## AVAILABLE RECORDS

Lemma chain_stages :
  exists cs,
    modadd_seq_of two outs ins cars = Ok cs
    /\ forall rho,
         forallb (ev rho) cs = true
         <-> forall i, (i < k - 1)%nat ->
               chain rho (nth i outs []) (left i) (nth (S i) ins [])
                 (nth i cars []).
Proof using Hwf Hk Hw Htwo.
  pose proof (length_outputs_ids_of output_ids k Hk) as Lo.
  pose proof (length_carries_ids_of output_ids k Hk) as Lc.
  pose proof (length_inputs_ids_of k Hk input_ids w) as Li.
  fold outs in Lo. fold cars in Lc. fold ins in Li.
  assert (Hst : forall i, (i < k - 1)%nat ->
            exists cs,
              two (nth i outs []) (left i) (nth (S i) ins []) (nth i cars [])
              = Ok cs
              /\ forall rho,
                   forallb (ev rho) cs = true
                   <-> chain rho (nth i outs []) (left i) (nth (S i) ins [])
                         (nth i cars [])).
  { intros i Hi. apply Htwo.
    - pose proof (chain_len_cars i Hi) as L. intros E. rewrite E in L.
      simpl in L. lia.
    - apply (nonempty_length _ (w - 1)). rewrite chain_len_left by exact Hi.
      lia.
    - apply (nonempty_length _ (w - 1)). rewrite chain_len_ins by lia. lia.
    - apply (nonempty_length _ (w - 1)). rewrite chain_len_outs by exact Hi.
      lia. }
  unfold modadd_seq_of.
  change (Py.getitem outs 0) with (Py.getitem outs (Z.of_nat 0)).
  change (Py.getitem ins 0) with (Py.getitem ins (Z.of_nat 0)).
  change (Py.getitem ins 1) with (Py.getitem ins (Z.of_nat 1)).
  change (Py.getitem cars 0) with (Py.getitem cars (Z.of_nat 0)).
  rewrite (getitem_nth outs 0 []), (getitem_nth ins 0 []),
    (getitem_nth ins 1 []), (getitem_nth cars 0 []) by lia.
  cbn [bind].
  destruct (Hst 0%nat ltac:(lia)) as (cs0 & E0 & S0).
  cbn [left] in E0. rewrite E0. cbn [bind].
  set (F := fun i =>
    unwrap (two (nth i outs []) (left i) (nth (S i) ins []) (nth i cars []))).
  rewrite (foldM_extend _ F).
  - eexists. split; [reflexivity|]. intros rho.
    rewrite forallb_app, forallb_flat_map, andb_true_iff.
    rewrite S0, forallb_forall. split.
    + intros [H0 Hi] [|i] Hlt; [exact H0|].
      specialize (Hi (S i) ltac:(unfold Py.range; apply in_seq; lia)).
      unfold F in Hi. destruct (Hst (S i) Hlt) as (cs & E & Sx).
      rewrite E in Hi. cbn [unwrap] in Hi. apply Sx, Hi.
    + intros H. split; [apply (H 0%nat); lia|].
      intros i Hi. unfold Py.range in Hi. apply in_seq in Hi.
      destruct i as [|i]; [lia|]. unfold F.
      destruct (Hst (S i) ltac:(lia)) as (cs & E & Sx).
      rewrite E. cbn [unwrap]. apply Sx, H. lia.
  - intros i cs Hi. unfold Py.range in Hi. apply in_seq in Hi.
    destruct i as [|i]; [lia|]. cbv beta.
    rewrite (getitem_nth outs (S i) []) by lia.
    replace (Z.of_nat (S i) - 1) with (Z.of_nat i) by lia.
    rewrite (getitem_nth outs i []) by lia.
    replace (Z.of_nat (S i) + 1) with (Z.of_nat (S (S i))) by lia.
    rewrite (getitem_nth ins (S (S i)) []) by lia.
    rewrite (getitem_nth cars (S i) []) by lia.
    cbn [bind]. unfold F.
    destruct (Hst (S i) ltac:(lia)) as (cs' & E & Sx).
    cbn [left] in E. cbn [left]. rewrite E. reflexivity.
Qed.

Lemma chain_stage_sum (rho : assignment) (i : nat) :
  (i < k - 1)%nat ->
  chain rho (nth i outs []) (left i) (nth (S i) ins []) (nth i cars []) ->
  value_msb rho (nth i outs [])
  = (value_msb rho (left i) + value_msb rho (operand input_ids w (S i)))
      mod 2 ^ Z.of_nat w.
Proof using Hwf Hk Hw.
  intros Hi H.
  pose proof (chain_len_cars i Hi) as Lc.
  pose proof (chain_len_outs i Hi) as Lo.
  pose proof (chain_len_left i Hi) as Lx.
  pose proof (chain_len_ins (S i) ltac:(lia)) as Ly.
  apply chain_sum in H; try lia.
  - unfold value_msb. rewrite H, Lo. unfold ins.
    rewrite (nth_inputs_ids_of k Hk input_ids w (S i)) by lia. reflexivity.
  - intros E. rewrite E in Lc. simpl in Lc. lia.
Qed.

Lemma chain_sound (rho : assignment) :
  (forall i, (i < k - 1)%nat ->
     chain rho (nth i outs []) (left i) (nth (S i) ins []) (nth i cars [])) ->
  value_msb rho output_ids
  = sum_operands (value_msb rho) input_ids w k mod 2 ^ Z.of_nat w.
Proof using Hwf Hk Hw.
  intros Hs.
  pose (v := fun i => value_msb rho (nth i outs [])).
  pose (f := fun j => value_msb rho (operand input_ids w j)).
  assert (H0 : v 0%nat = (f 0%nat + f 1%nat) mod 2 ^ Z.of_nat w).
  { unfold v, f. rewrite (chain_stage_sum rho 0) by (try apply Hs; lia).
    cbn [left]. unfold ins. rewrite (nth_inputs_ids_of k Hk) by lia.
    reflexivity. }
  assert (HS : forall i, (S i < k - 1)%nat ->
                 v (S i) = (v i + f (S (S i))) mod 2 ^ Z.of_nat w).
  { intros i Hi. unfold v, f.
    rewrite (chain_stage_sum rho (S i)) by (try apply Hs; lia).
    reflexivity. }
  pose proof (stage_values (2 ^ Z.of_nat w) f v (k - 1) H0 HS (k - 2)%nat
                ltac:(lia)) as Hv.
  unfold v, outs in Hv. rewrite nth_outputs_ids_of_last in Hv by assumption.
  fold output_ids in Hv. rewrite Hv. unfold sum_operands, f.
  replace (S (S (k - 2))) with k by lia. reflexivity.
Qed.

Let ids := concat cars ++ concat outs.

Hypothesis Hnodup : NoDup ids.
Hypothesis Hfresh : forall v, In v input_ids -> ~ In v ids.

Section Extension.

Variable rho : assignment.

Let right_bits (n : nat) := map rho (operand input_ids w (S n)).
Let left_bits :=
  partial_sum sum_bits (fun i => map rho (operand input_ids w i)).
Let carry_value (n : nat) := carries (left_bits n) (right_bits n).
Let out_value (n : nat) := sum_bits (left_bits n) (right_bits n).
Let values := map carry_value (seq 0 (k - 1)) ++ map out_value (seq 0 (k - 1)).
Let rho' := extend rho ids (concat values).

Lemma chain_len_right_bits (n : nat) :
  (n < k - 1)%nat -> length (right_bits n) = w.
Proof using Hwf Hk Hw.
  intros Hn. unfold right_bits. rewrite length_map.
  apply (length_operand _ w k); [|lia]. apply (sat_len_in bit_id c k w Hwf).
Qed.

Lemma chain_len_left_bits (n : nat) :
  (n < k)%nat -> length (left_bits n) = w.
Proof using Hwf Hk Hw.
  unfold left_bits. induction n as [|n IH]; intros Hn.
  - cbn [partial_sum]. rewrite length_map.
    apply (length_operand _ w k); [|lia]. apply (sat_len_in bit_id c k w Hwf).
  - cbn [partial_sum]. fold (right_bits n).
    rewrite length_sum_bits; rewrite IH by lia; [reflexivity|].
    rewrite chain_len_right_bits by lia. reflexivity.
Qed.

Lemma chain_chunks (n : nat) :
  (n < k - 1)%nat ->
  map rho' (nth n cars []) = carry_value n
  /\ map rho' (nth n outs []) = out_value n.
Proof using Hwf Hk Hw Hnodup.
  intros Hn.
  pose proof (length_outputs_ids_of output_ids k Hk) as Lo.
  pose proof (length_carries_ids_of output_ids k Hk) as Lc.
  fold outs in Lo. fold cars in Lc.
  assert (Hids : ids = concat (cars ++ outs))
    by (unfold ids; rewrite concat_app; reflexivity).
  assert (LL : length (cars ++ outs) = (2 * (k - 1))%nat)
    by (rewrite length_app; lia).
  assert (LU : length values = (2 * (k - 1))%nat)
    by (unfold values; rewrite length_app, !length_map, length_seq; lia).
  assert (N1 : forall i, (i < k - 1)%nat ->
            nth i (cars ++ outs) [] = nth i cars []
            /\ nth i values [] = carry_value i).
  { intros i Hi. unfold values. rewrite app_nth1 by lia.
    rewrite app_nth1 by (rewrite length_map, length_seq; exact Hi).
    rewrite (nth_map_seq carry_value) by exact Hi. split; reflexivity. }
  assert (N2 : forall i, (i < k - 1)%nat ->
            nth (k - 1 + i) (cars ++ outs) [] = nth i outs []
            /\ nth (k - 1 + i) values [] = out_value i).
  { intros i Hi. unfold values. rewrite app_nth2 by lia.
    rewrite app_nth2 by (rewrite length_map, length_seq; lia).
    rewrite Lc, !length_map, length_seq.
    replace (k - 1 + i - (k - 1))%nat with i by lia.
    rewrite (nth_map_seq out_value) by exact Hi. split; reflexivity. }
  assert (Hlen : forall i, (i < length (cars ++ outs))%nat ->
            length (nth i (cars ++ outs) []) = length (nth i values [])).
  { intros i Hi. destruct (Nat.lt_ge_cases i (k - 1)) as [Hlt|Hge].
    - destruct (N1 i Hlt) as [-> ->]. unfold carry_value.
      pose proof (chain_len_cars i Hlt) as L1.
      destruct (length_carries (left_bits i) (right_bits i)) as [E|E].
      + rewrite chain_len_left_bits, chain_len_right_bits by lia.
        reflexivity.
      + rewrite chain_len_left_bits in E by lia. lia.
      + pose proof (chain_len_left_bits i ltac:(lia)) as L2.
        rewrite E in L2. simpl in L2. lia.
    - replace i with (k - 1 + (i - (k - 1)))%nat by lia.
      destruct (N2 (i - (k - 1))%nat ltac:(lia)) as [-> ->].
      unfold out_value.
      rewrite chain_len_outs by lia.
      rewrite length_sum_bits; rewrite chain_len_left_bits by lia;
        [reflexivity|].
      rewrite chain_len_right_bits by lia. reflexivity. }
  assert (Hall : forall i, (i < length (cars ++ outs))%nat ->
            map rho' (nth i (cars ++ outs) []) = nth i values []).
  { unfold rho'. rewrite Hids. apply extend_chunks;
      [rewrite <- Hids; exact Hnodup | lia | exact Hlen]. }
  split.
  - destruct (N1 n Hn) as [<- <-]. apply Hall. lia.
  - destruct (N2 n Hn) as [<- <-]. apply Hall. lia.
Qed.

Lemma chain_operand_unchanged (i : nat) :
  map rho' (operand input_ids w i) = map rho (operand input_ids w i).
Proof using Hfresh.
  unfold rho'. apply extend_map_outside. intros v Hv. apply Hfresh.
  apply (In_operand input_ids w i v Hv).
Qed.

Lemma chain_left_values (n : nat) :
  (n < k - 1)%nat -> map rho' (left n) = left_bits n.
Proof using Hwf Hk Hw Hnodup Hfresh.
  intros Hn. destruct n as [|n]; cbn [left].
  - unfold ins. rewrite (nth_inputs_ids_of k Hk) by lia.
    apply chain_operand_unchanged.
  - destruct (chain_chunks n ltac:(lia)) as [_ ->]. reflexivity.
Qed.

Lemma chain_extension :
  exists rho1,
    (forall v, ~ In v ids -> rho1 v = rho v)
    /\ forall i, (i < k - 1)%nat ->
         chain rho1 (nth i outs []) (left i) (nth (S i) ins [])
           (nth i cars []).
Proof using Hwf Hk Hw Hnodup Hfresh.
  exists rho'. split; [intros v Hv; unfold rho'; apply extend_outside, Hv|].
  intros n Hn.
  destruct (chain_chunks n Hn) as [Hc Ho].
  pose proof (chain_len_cars n Hn) as Lc.
  pose proof (chain_len_outs n Hn) as Lo.
  pose proof (chain_len_left n Hn) as Lx.
  pose proof (chain_len_ins (S n) ltac:(lia)) as Ly.
  assert (Ry : map rho' (nth (S n) ins []) = right_bits n).
  { unfold ins. rewrite (nth_inputs_ids_of k Hk) by lia.
    apply chain_operand_unchanged. }
  apply chain_carries; try lia.
  - intros E. rewrite E in Lc. simpl in Lc. lia.
  - rewrite chain_left_values, Ry by exact Hn. split; assumption.
Qed.

End Extension.

Lemma chain_exact :
  exists cs,
    modadd_seq_of two outs ins cars = Ok cs
    /\ forall rho,
         (exists rho', agree (input_ids ++ output_ids) rho rho'
                       /\ forallb (ev rho') cs = true)
         <-> value_msb rho output_ids
             = sum_operands (value_msb rho) input_ids w k mod 2 ^ Z.of_nat w.
Proof using Hwf Hk Hw Htwo Hnodup Hfresh.
  destruct chain_stages as (cs & E & Hst).
  exists cs. split; [exact E|]. intros rho. split.
  - intros (rho' & Ha & He). rewrite Hst in He. apply chain_sound in He.
    assert (Hi : agree input_ids rho rho')
      by (intros v Hv; apply Ha, in_or_app; left; exact Hv).
    assert (Ho : agree output_ids rho rho')
      by (intros v Hv; apply Ha, in_or_app; right; exact Hv).
    unfold value_msb in He |- *.
    apply agree_map in Ho. rewrite Ho in He. rewrite He.
    rewrite (agree_operands word_msb input_ids rho rho' w k Hi).
    reflexivity.
  - intros Hv. destruct (chain_extension rho) as (rho' & Hout & Hch).
    assert (Hi : agree input_ids rho rho')
      by (intros v Hin; apply Hout, Hfresh, Hin).
    exists rho'. split; [|apply Hst, Hch].
    intros v Hin. apply in_app_or in Hin. destruct Hin as [Hin|Hin];
      [apply Hi, Hin|].
    revert v Hin. apply agree_map. apply word_msb_inj;
      [rewrite !length_map; reflexivity|].
    pose proof (chain_sound rho' Hch) as He.
    unfold value_msb in He, Hv. rewrite He, Hv.
    rewrite (agree_operands word_msb input_ids rho rho' w k Hi).
    reflexivity.
Qed.

End ChainEncoding.

(** X2: for a MODADD component with [k >= 2] operands of [w >= 2] bits
    whose new variables are distinct and differ from those of the operands,
    [smt_constraints] returns the carries and the outputs of the stages as
    ids, and asserts such that an assignment of the operand and output bits
    extends to a model exactly when the output word is the sum of the [k]
    operands modulo [2^w], index 0 being the most significant bit. *)
Theorem modadd_smt_constraints_sum (bit_id : string -> nat -> string)
  (c : component) (k w : nat) :
  well_formed c k w -> (2 <= k)%nat -> (2 <= w)%nat ->
  let input_ids := snd (generate_input_ids bit_id c) in
  let output_ids := snd (generate_output_ids bit_id c) in
  distinct (chain_new_ids bit_id c) = true ->
  disjoint input_ids (chain_new_ids bit_id c) = true ->
  exists cs,
    Modadd.smt_constraints bit_id c = Ok (chain_new_ids bit_id c, cs)
    /\ forall rho,
         (exists rho', agree (input_ids ++ output_ids) rho rho'
                       /\ Smt.eval_all rho' cs = true)
         <-> value_msb rho output_ids
             = sum_operands (value_msb rho) input_ids w k mod 2 ^ Z.of_nat w.
Proof.
  intros Hwf Hk Hw input_ids output_ids Hdis Hfresh.
  assert (Hd : description_1 c = k) by apply Hwf.
  assert (Ho : output_bit_size c = w) by apply Hwf.
  unfold chain_new_ids in *. rewrite Hd in *.
  destruct (chain_exact bit_id c k w Hwf Hk Hw Smt.term Smt.eval
              Modadd.smt_modadd smt_modadd_chain
              (distinct_NoDup _ Hdis) (disjoint_In _ _ Hfresh))
    as (cs & E & H).
  exists cs. split; [|exact H].
  unfold Modadd.smt_constraints. rewrite Hd.
  cbn [generate_output_ids fst]. rewrite Ho.
  change (Modadd.smt_modadd_seq ?a ?b ?d)
    with (modadd_seq_of Modadd.smt_modadd a b d).
  rewrite E. reflexivity.
Qed.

## TASK REQUIREMENTS
Your answer should be the lines above, from the line containing "assert (Ho : agree output_ids rho rho')" up to and including the line containing "whose new variables", reproduced exactly and with nothing else.

## EXERCISE RESPONSE
    assert (Ho : agree output_ids rho rho')
      by (intros v Hv; apply Ha, in_or_app; right; exact Hv).
    unfold value_msb in He |- *.
    apply agree_map in Ho. rewrite Ho in He. rewrite He.
    rewrite (agree_operands word_msb input_ids rho rho' w k Hi).
    reflexivity.
  - intros Hv. destruct (chain_extension rho) as (rho' & Hout & Hch).
    assert (Hi : agree input_ids rho rho')
      by (intros v Hin; apply Hout, Hfresh, Hin).
    exists rho'. split; [|apply Hst, Hch].
    intros v Hin. apply in_app_or in Hin. destruct Hin as [Hin|Hin];
      [apply Hi, Hin|].
    revert v Hin. apply agree_map. apply word_msb_inj;
      [rewrite !length_map; reflexivity|].
    pose proof (chain_sound rho' Hch) as He.
    unfold value_msb in He, Hv. rewrite He, Hv.
    rewrite (agree_operands word_msb input_ids rho rho' w k Hi).
    reflexivity.
Qed.

End ChainEncoding.

(** X2: for a MODADD component with [k >= 2] operands of [w >= 2] bits
    whose new variables are distinct and differ from those of the operands,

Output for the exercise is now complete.